A more elaborate method built on PCA is explored in this study to utilize the directional information contained in the eigenvector corresponding to λ_{1}, named here as the PCC analysis as described in Section Methods. This method is particularly suited for the pair-wise structural comparison. Using the simple PD matrix definition (Section Methods), the pair-wise difference metrics, *R*, are all small (< 0.4) within each of the four known structural sets (Tables 1 and Figure 5(a)–(f)). The SGM score in Figure 5 is defined as the absolute difference between the SGM values of two proteins. The symbol 'o' denotes that the R score is smaller than SGM score, and the '*' denotes the R score is bigger than SGM score. Furthermore, as a negative control, *R* values between structures from different sets are much larger, typically greater than 2.0 (Figure 5(e)). Based on the *R* values in Table 1 and Figure 5(a)–(f), we found empirically that by setting the cutoff *R* value to 0.4, the PCC method can faithfully place all structures in their designated groups.

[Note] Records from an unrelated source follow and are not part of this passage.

(** The reserve: the file follows the memory or the write raised. *)
Lemma wpm_reserve {A} n b a c (f : bool → M pay DurableRelayer A)
    (Q : result A → DurableRelayer → PayWorld → Prop) s w :
  to_bytes32 (VStr n) = Ok b → disk_ok w → mem_ok s w →
  wpm pay_exec disk_ok (f false) Q s w →
  (∀ d w', budget_reserve n a c (dd_consumed (rl_budget s)) = Some d → disk_ok w' → pw_log w' = pw_log w →
     (∃ s0, durable_budget_init (pw_budget w') = Ok s0 ∧ dd_consumed s0 ≡ₚ d) →
     wpm pay_exec disk_ok (f true) Q {| rl_nonces := rl_nonces s; rl_budget := {| dd_consumed := d |} |} w') →
  (∀ d w', budget_reserve n a c (dd_consumed (rl_budget s)) = Some d → disk_ok w' → pw_log w' = pw_log w →
     Q (Err OSError) {| rl_nonces := rl_nonces s; rl_budget := {| dd_consumed := d |} |} w') →
  wpm pay_exec disk_ok (x ← on_budget (bs_reserve n a c); f x) Q s w.
Proof.
  intros Hb Hd [Hn Hc] Hno Hyes Herr. apply wpm_bind, wpm_zoom. simpl.
  apply wpm_bind, wpm_get; [done|].
  destruct (budget_reserve n a c (dd_consumed (rl_budget s))) as [d|] eqn:Hr.
  2: { apply wpm_ret; [done|]. by destruct s. }
  destruct (reserve_covers _ _ _ _ _ _ (pw_log w) Hb Hr Hc) as (Ha & Hnet & Hwf & Hcov).
  apply wpm_bind, wpm_modify; [done|]. apply wpm_bind. unfold budget_persist.
  apply wpm_bind, wpm_get; [done|]. pay_perform pay_exec; [done|].
  intros r w' [[-> ->]|[-> ->]]%exec_inv.
  - assert (budget_covers d (pw_log w)) as Hcd.
    { split; [done|]. intros k. specialize (Hcov k). case_decide; lia. }
    pose proof (disk_ok_budget {| dd_consumed := d |} w Hd Hcd) as Hd'. split; [done|].
    apply wpm_lift; [done|]. apply wpm_ret; [done|].
    apply Hyes; [done | done | done |].
    by apply (durable_budget_restart {| dd_consumed := d |}).
  - split; [done|]. apply wpm_lift; [done|]. by apply Herr.
Qed.

Lemma accepted_keys_app l1 l2 : accepted_keys (l1 ++ l2) = accepted_keys l1 ++ accepted_keys l2.
Proof. apply bind_app. Qed.
(* ===== verification/EpochRun.v ===== *)
(** * The epoch job and its watermark

    Models prsm/settlement/epoch_watermark.py ([EpochWatermarkStore], the durable
    set of batches already paid) and prsm/settlement/epoch_runner.py ([run_epoch]:
    plan, publish, persist, manifest).  The reward pool contract and the file
    system are effects. *)
From Stdlib Require Import ZArith Lia.
From S2P Require Import PyStd.
From S2P Require Import Externals.
From S2P Require Import Receipt.
From S2P Require Import Attestation.
From S2P Require Import Published.
From S2P Require Import Effects.
From S2P Require Import Emission.
From S2P Require Import Prelude.

#[local] Open Scope string_scope.
#[local] Open Scope list_scope.
#[local] Open Scope Z_scope.

(** ** Effects *)

Inductive epoch_request : Type :=
| ReadWatermark                                       (* the watermark file *)
| SaveWatermark (state : json)                        (* the atomic write of [_save] *)
| ReadManifest (name : string)
| WriteManifest (name : string) (manifest : json)     (* atomic, like the watermark *)
| EpochExists (epoch_id : Z)
| UnreservedBalance
| PublishEpoch (epoch_id : Z) (merkle_root : bytes) (total_amount_wei : Z) (paid : list string).
    (* [paid] is not an argument of the call: it names, for the theorems, the
       batches the published root pays *)

Definition epoch_response (e : epoch_request) : Type :=
  match e with
  | ReadWatermark | ReadManifest _ => file
  | SaveWatermark _ | WriteManifest _ _ => result unit
  | EpochExists _ => result bool
  | UnreservedBalance => result Z
  | PublishEpoch _ _ _ _ => result string
  end.

Definition epoch : signature := {| request := epoch_request; response := epoch_response |}.

(** An effect whose response may be an exception. *)
Definition perform_result {S A} (e : epoch) (f : response e → result A) : M epoch S A :=
  r ← perform (E := epoch) e; lift (f r).

(** ** The watermark *)

Record Watermark : Type := {
  wm_consumed : list string;
  wm_last_epoch_id : option Z;
  wm_loaded : bool
}.

(** [EpochWatermarkStore(path)] *)
Definition watermark_init : Watermark :=
  {| wm_consumed := []; wm_last_epoch_id := None; wm_loaded := false |}.

Section Watermark.
(** [str()] of a list or a dict, met only in a malformed file. *)
Context (str_of_container : json → string).

Definition lower_str (j : json) : string := lower (format_json str_of_container j).

Definition watermark_load : M epoch Watermark unit :=
  f ← perform (E := epoch) ReadWatermark;
  match f with
  | Absent => modify (λ w, {| wm_consumed := wm_consumed w; wm_last_epoch_id := wm_last_epoch_id w;
                              wm_loaded := true |})
  | Json (JObj raw) =>
      match dict_get "consumed_batch_ids" raw with
      | Some (JArr ids) =>
          _ ← modify (λ w, {| wm_consumed := set_union [] (lower_str <$> ids);
                              wm_last_epoch_id := wm_last_epoch_id w; wm_loaded := wm_loaded w |});
          last ← match dict_get "last_epoch_id" raw with
                 | None | Some JNull => mret None
                 | Some j => z ← lift (int_of_json j); mret (Some z)
                 end;
          modify (λ w, {| wm_consumed := wm_consumed w; wm_last_epoch_id := last; wm_loaded := true |})
      | _ => raise WatermarkIntegrityError
      end
  | _ => raise WatermarkIntegrityError
  end.

(** What [_save] writes. *)
Definition watermark_state (w : Watermark) : json :=
  JObj [("consumed_batch_ids", JArr (JStr <$> sort_by string_leb (wm_consumed w)));
        ("last_epoch_id", match wm_last_epoch_id w with Some z => JInt z | None => JNull end);
        ("count", JInt (zlen (wm_consumed w)))].

Definition watermark_save : M epoch Watermark unit :=
  w ← get; perform_result (SaveWatermark (watermark_state w)) id.

Definition require_loaded : M epoch Watermark unit :=
  l ← gets wm_loaded; lift (raise_if (negb l) WatermarkIntegrityError).

(** The properties [consumed] and [last_epoch_id], and [next_epoch_id()]. *)
Definition get_consumed : M epoch Watermark (list string) := _ ← require_loaded; gets wm_consumed.
Definition get_last_epoch_id : M epoch Watermark (option Z) := _ ← require_loaded; gets wm_last_epoch_id.
Definition next_id (w : Watermark) : Z :=
  match wm_last_epoch_id w with None => 1 | Some l => l + 1 end.
Definition next_epoch_id : M epoch Watermark Z := _ ← require_loaded; gets next_id.
Definition has_consumed (batch : string) : M epoch Watermark bool :=
  _ ← require_loaded; gets (λ w, bool_decide (lower batch ∈ wm_consumed w)).

Definition commit_epoch (epoch_id : Z) (consumed_batch_ids : list string) : M epoch Watermark Z :=
  _ ← require_loaded;
  w ← get;
  let ids := set_union [] (lower <$> consumed_batch_ids) in
  if match wm_last_epoch_id w with Some l => epoch_id <=? l | None => false end then
    let new := filter (λ b, b ∉ wm_consumed w) ids in
    if bool_decide (new = []) then mret 0
    else
      _ ← modify (λ w, {| wm_consumed := set_union (wm_consumed w) new;
                          wm_last_epoch_id := wm_last_epoch_id w; wm_loaded := wm_loaded w |});
      _ ← watermark_save;
      mret (zlen new)
  else
    let before := zlen (wm_consumed w) in
    _ ← modify (λ w, {| wm_consumed := set_union (wm_consumed w) ids;
                        wm_last_epoch_id := Some epoch_id; wm_loaded := wm_loaded w |});
    _ ← watermark_save;
    w' ← get;
    mret (zlen (wm_consumed w') - before).

Definition reconcile_from_chain (epoch_id : Z) (plan_batch_ids : list string)
    (published_on_chain : bool) : M epoch Watermark bool :=
  _ ← require_loaded;
  w ← get;
  if negb published_on_chain then mret false
  else if match wm_last_epoch_id w with Some l => epoch_id <=? l | None => false end then mret false
  else _ ← commit_epoch epoch_id plan_batch_ids; mret true.

(** ** The manifest *)

(** [_manifest_file]; [has_dir] says whether a directory was given. *)
Definition manifest_file (has_dir : bool) (epoch_id : Z) : option string :=
  if has_dir then Some ("epoch-" +:+ str_of_int epoch_id +:+ ".json") else None.

(** What [_load_manifest_batches] makes of the file; JSON that is not an object
    has no [get]. *)
Definition manifest_batches (f : file) : result (option (list string)) :=
  match f with
  | Json (JObj data) =>
      match dict_get "consumed_batch_ids" data with
      | Some (JArr ids) => Ok (Some (format_json str_of_container <$> ids))
      | _ => Ok None
      end
  | Json _ => Err AttributeError
  | _ => Ok None
  end.

Definition load_manifest_batches (has_dir : bool) (epoch_id : Z)
  : M epoch Watermark (option (list string)) :=
  match manifest_file has_dir epoch_id with
  | None => mret None
  | Some name => perform_result (ReadManifest name) manifest_batches
  end.

Definition hex0x (b : bytes) : string := "0x" +:+ hex b.

Section Runner.
Context `{Externals}.

Definition manifest_entry (reward : RewardEpoch) (e : RewardEntry) : result json :=
  proof ← epoch_proof reward (account e);
  Ok (JObj [("account", JStr (account e)); ("amount_wei", JStr (str_of_int (amount_wei e)));
            ("proof", JArr ((λ h, JStr (hex0x h)) <$> proof))]).

Definition manifest_payload (plan : EmissionEpochPlan) (reward : RewardEpoch) : result json :=
  entries ← result_mapM (manifest_entry reward) (plan_entries plan);
  Ok (JObj [("epoch_id", JInt (plan_epoch_id plan));
            ("merkle_root", JStr (hex0x (re_merkle_root reward)));
            ("total_amount_wei", JStr (str_of_int (total_allocated_wei plan)));
            ("recipients", JInt (zlen (plan_entries plan)));
            ("consumed_batch_ids", JArr (JStr <$> plan_consumed_batch_ids plan));
            ("entries", JArr entries)]).

Definition write_manifest (has_dir : bool) (plan : EmissionEpochPlan) (reward : RewardEpoch)
  : M epoch Watermark (option string) :=
  match manifest_file has_dir (plan_epoch_id plan) with
  | None => mret None
  | Some name =>
      payload ← lift (manifest_payload plan reward);
      _ ← perform_result (WriteManifest name payload) id;
      mret (Some name)
  end.

(** ** The job *)

Record EpochRunResult : Type := {
  er_epoch_id : Z;
  er_published : bool;
  er_dry_run : bool;
  er_tx_hash : option string;
  er_merkle_root : string;
  er_total_amount_wei : Z;
  er_recipients : Z;
  er_consumed_batches : Z;
  er_recovered_from_chain : bool;
  er_manifest_path : option string
}.

(** The arguments of [run_epoch] other than its collaborators. *)
Record EpochRunArgs : Type := {
  ra_batches : list FinalizedBatch;
  ra_pot_wei : option Z;
  ra_dry_run : bool;
  ra_window_start : option Z;
  ra_window_end : option Z
}.

(** Step 3: an epoch published but not persisted is adopted from its manifest. *)
Definition recover_published (has_dir : bool) (epoch_id : Z) : M epoch Watermark (bool * Z) :=
  prior ← load_manifest_batches has_dir epoch_id;
  match prior with
  | None => raise EpochRunAborted
  | Some prior =>
      recovered ← reconcile_from_chain epoch_id prior true;
      epoch_id' ← next_epoch_id;
      exists' ← perform_result (EpochExists epoch_id') id;
      _ ← lift (raise_if exists' EpochRunAborted);
      mret (recovered, epoch_id')
  end.

(** Step 4: the pot to distribute. *)
Definition choose_pot (pot_wei : option Z) : M epoch Watermark Z :=
  available ← perform_result UnreservedBalance id;
  pot ← match pot_wei with
        | None => mret available
        | Some pot => _ ← lift (raise_if (available <? pot) EpochRunAborted); mret pot
        end;
  _ ← lift (raise_if (pot <=? 0) EpochRunAborted);
  mret pot.

(** The start of step 1: an unloaded watermark is loaded. *)
Definition loaded_consumed : M epoch Watermark (list string) :=
  r ← try get_consumed;
  match r with
  | Err WatermarkIntegrityError => _ ← watermark_load; get_consumed
  | r => lift r
  end.

(** Steps 4 to 6, once the watermark has caught up with the chain. *)
Definition plan_and_publish (has_dir : bool) (a : EpochRunArgs) (recovered : bool) (epoch_id : Z)
  : M epoch Watermark EpochRunResult :=
  consumed ← get_consumed;
  pot ← choose_pot (ra_pot_wei a);
  plan ← lift (build_emission_epoch epoch_id (ra_batches a) pot consumed
                 (ra_window_start a) (ra_window_end a));
  reward ← lift (plan_to_reward_epoch plan);
  _ ← lift (raise_if (negb (total_allocated_wei plan =? pot)) AssertionError);
  let result := {|
    er_epoch_id := plan_epoch_id plan; er_published := false; er_dry_run := ra_dry_run a;
    er_tx_hash := None; er_merkle_root := hex0x (re_merkle_root reward);
    er_total_amount_wei := total_allocated_wei plan; er_recipients := zlen (plan_entries plan);
    er_consumed_batches := zlen (plan_consumed_batch_ids plan);
    er_recovered_from_chain := recovered; er_manifest_path := None |} in
  if ra_dry_run a then mret result
  else
    manifest_path ← write_manifest has_dir plan reward;
    tx_hash ← perform_result (PublishEpoch (plan_epoch_id plan) (re_merkle_root reward)
                                (total_allocated_wei plan) (plan_consumed_batch_ids plan)) id;
    _ ← commit_epoch (plan_epoch_id plan) (plan_consumed_batch_ids plan);
    mret {| er_epoch_id := er_epoch_id result; er_published := true; er_dry_run := er_dry_run result;
            er_tx_hash := Some tx_hash; er_merkle_root := er_merkle_root result;
            er_total_amount_wei := er_total_amount_wei result; er_recipients := er_recipients result;
            er_consumed_batches := er_consumed_batches result;
            er_recovered_from_chain := recovered; er_manifest_path := manifest_path |}.

Definition run_epoch (has_dir : bool) (a : EpochRunArgs) : M epoch Watermark EpochRunResult :=
  _ ← loaded_consumed;
  epoch_id ← next_epoch_id;
  last ← get_last_epoch_id;
  lost ← match last with
         | None => perform_result (EpochExists epoch_id) id
         | Some _ => mret false
         end;
  _ ← lift (raise_if lost WatermarkLostError);
  last ← get_last_epoch_id;
  behind ← match last with
           | Some _ => perform_result (EpochExists epoch_id) id
           | None => mret false
           end;
  '(recovered, epoch_id) ← (if (behind : bool) then recover_published has_dir epoch_id
                            else mret (false, epoch_id));
  plan_and_publish has_dir a recovered epoch_id.
End Runner.
End Watermark.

To provide a more in-depth view of the PCC method, the analysis of data set I is described here in detail. This set consists of mainly α helical structures having the "Orthogonal Bundle" architecture. Proteins 2BID, 1F16, 1G5M, 1GJH, 1MAZ, and 1DDB are apoptosis regulators of cell-death pathways associated with mitochondrion. Since mitochondria originated from prokaryotes, these proteins are believed to have evolved from the same ancient design. Although they differ substantially in amino acid sequence as well as in shape, the overall scaffold and topology are similar. As expected, the *R* values among them are all less than 0.4 (Table 1). Other proteins in this set, including bacterial toxins that are capable of forming membrane pores (1MDT and 1COL) and myoglobin (1A6G), have remote conformational resemblance with the BCL-x_{L} proteins. The *R* values between these structures and the apoptosis regulators are also less than 0.3 and are comparable to those found within the BCL-x_{L} family. It is interesting to note that although 1MDT and 1COL are not related to the BCL-x_{L} proteins in terms of physiological roles, they do share a similarity with the BCL-x_{L} members other than topology; that is, they all are able to form large pores when inserted into cellular membrane.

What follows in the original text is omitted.